── Dataset records ──
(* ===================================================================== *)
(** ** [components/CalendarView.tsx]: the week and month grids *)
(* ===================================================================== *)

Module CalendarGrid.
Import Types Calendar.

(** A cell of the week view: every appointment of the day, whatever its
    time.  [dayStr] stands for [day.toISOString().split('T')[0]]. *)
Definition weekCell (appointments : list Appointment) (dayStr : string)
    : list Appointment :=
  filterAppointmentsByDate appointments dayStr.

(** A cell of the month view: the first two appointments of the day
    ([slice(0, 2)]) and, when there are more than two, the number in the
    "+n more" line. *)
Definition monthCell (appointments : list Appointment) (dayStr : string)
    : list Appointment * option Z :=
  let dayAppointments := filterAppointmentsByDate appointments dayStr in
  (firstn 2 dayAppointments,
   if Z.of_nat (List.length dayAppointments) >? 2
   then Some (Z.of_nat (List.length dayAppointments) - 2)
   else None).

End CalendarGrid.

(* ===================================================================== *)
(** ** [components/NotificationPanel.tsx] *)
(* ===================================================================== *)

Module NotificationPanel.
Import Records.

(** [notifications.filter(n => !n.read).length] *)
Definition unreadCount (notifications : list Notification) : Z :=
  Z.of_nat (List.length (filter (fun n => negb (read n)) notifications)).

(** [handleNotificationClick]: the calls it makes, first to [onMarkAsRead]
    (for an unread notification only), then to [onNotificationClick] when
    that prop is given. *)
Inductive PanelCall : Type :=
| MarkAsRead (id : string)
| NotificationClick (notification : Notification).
───
── Dataset records ──
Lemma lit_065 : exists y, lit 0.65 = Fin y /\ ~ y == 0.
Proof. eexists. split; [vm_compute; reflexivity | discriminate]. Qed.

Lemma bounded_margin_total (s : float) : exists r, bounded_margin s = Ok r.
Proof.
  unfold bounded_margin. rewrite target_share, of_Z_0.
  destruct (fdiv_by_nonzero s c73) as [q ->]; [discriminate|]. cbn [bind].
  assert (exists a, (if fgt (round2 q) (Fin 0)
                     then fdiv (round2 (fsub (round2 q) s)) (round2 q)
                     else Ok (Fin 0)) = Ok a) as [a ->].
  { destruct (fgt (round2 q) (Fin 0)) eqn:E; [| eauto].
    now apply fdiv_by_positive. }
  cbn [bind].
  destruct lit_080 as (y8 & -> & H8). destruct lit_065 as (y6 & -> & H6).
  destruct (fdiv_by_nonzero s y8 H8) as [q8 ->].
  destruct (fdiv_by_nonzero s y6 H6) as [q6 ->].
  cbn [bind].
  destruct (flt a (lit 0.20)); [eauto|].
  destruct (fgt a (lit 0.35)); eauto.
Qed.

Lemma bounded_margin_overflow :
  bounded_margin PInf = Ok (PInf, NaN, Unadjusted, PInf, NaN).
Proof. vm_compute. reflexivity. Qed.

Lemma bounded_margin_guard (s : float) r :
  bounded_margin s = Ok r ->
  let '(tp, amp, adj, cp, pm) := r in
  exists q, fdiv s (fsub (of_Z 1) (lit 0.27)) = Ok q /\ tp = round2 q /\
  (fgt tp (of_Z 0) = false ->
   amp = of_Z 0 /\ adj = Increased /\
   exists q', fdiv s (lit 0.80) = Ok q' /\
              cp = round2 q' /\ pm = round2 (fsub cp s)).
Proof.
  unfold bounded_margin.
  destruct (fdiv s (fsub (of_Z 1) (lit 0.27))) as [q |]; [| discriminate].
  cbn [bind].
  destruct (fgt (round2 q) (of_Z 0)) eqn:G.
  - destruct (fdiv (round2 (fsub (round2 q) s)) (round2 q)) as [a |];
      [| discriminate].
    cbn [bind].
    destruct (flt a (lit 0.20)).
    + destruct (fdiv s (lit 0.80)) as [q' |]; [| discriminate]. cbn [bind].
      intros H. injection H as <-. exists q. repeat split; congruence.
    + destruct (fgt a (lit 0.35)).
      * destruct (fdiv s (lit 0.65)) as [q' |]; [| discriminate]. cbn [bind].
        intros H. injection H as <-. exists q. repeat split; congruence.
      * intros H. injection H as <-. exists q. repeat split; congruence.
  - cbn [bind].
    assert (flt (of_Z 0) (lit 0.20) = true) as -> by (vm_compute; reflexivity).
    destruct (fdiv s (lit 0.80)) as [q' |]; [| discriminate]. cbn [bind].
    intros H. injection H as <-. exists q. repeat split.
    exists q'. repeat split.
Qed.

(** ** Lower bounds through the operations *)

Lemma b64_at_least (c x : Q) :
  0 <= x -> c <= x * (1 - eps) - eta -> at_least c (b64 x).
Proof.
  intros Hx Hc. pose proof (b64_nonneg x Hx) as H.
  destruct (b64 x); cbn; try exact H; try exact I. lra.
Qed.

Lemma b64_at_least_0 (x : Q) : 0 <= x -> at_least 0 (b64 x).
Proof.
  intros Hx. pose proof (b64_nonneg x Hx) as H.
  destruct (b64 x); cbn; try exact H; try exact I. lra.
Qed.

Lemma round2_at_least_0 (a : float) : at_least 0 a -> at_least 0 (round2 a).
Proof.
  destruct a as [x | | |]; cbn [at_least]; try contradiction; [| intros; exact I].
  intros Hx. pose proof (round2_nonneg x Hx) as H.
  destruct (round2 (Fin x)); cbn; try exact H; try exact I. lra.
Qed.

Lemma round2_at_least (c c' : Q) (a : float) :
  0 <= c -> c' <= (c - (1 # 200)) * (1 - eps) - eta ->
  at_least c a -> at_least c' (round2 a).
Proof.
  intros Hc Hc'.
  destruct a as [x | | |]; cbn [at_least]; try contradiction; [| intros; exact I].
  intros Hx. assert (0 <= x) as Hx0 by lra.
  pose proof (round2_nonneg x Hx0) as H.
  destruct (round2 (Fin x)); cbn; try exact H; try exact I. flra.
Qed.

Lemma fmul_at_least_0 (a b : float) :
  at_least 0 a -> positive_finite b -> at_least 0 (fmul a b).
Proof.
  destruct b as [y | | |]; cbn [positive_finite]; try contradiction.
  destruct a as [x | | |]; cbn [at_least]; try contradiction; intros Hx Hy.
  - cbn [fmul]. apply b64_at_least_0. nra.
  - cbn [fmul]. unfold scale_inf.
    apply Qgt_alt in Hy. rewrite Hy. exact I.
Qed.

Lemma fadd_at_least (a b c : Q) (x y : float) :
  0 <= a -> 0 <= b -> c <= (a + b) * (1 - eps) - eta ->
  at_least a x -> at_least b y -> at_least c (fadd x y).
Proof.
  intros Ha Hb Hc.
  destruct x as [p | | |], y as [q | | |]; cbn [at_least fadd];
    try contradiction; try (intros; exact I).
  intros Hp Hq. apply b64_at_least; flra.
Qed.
───
Instructions to follow →
List every line above that holds the word "dayAppointments".

Solution to the exercise →
  let dayAppointments := filterAppointmentsByDate appointments dayStr in
  (firstn 2 dayAppointments,
   if Z.of_nat (List.length dayAppointments) >? 2
   then Some (Z.of_nat (List.length dayAppointments) - 2)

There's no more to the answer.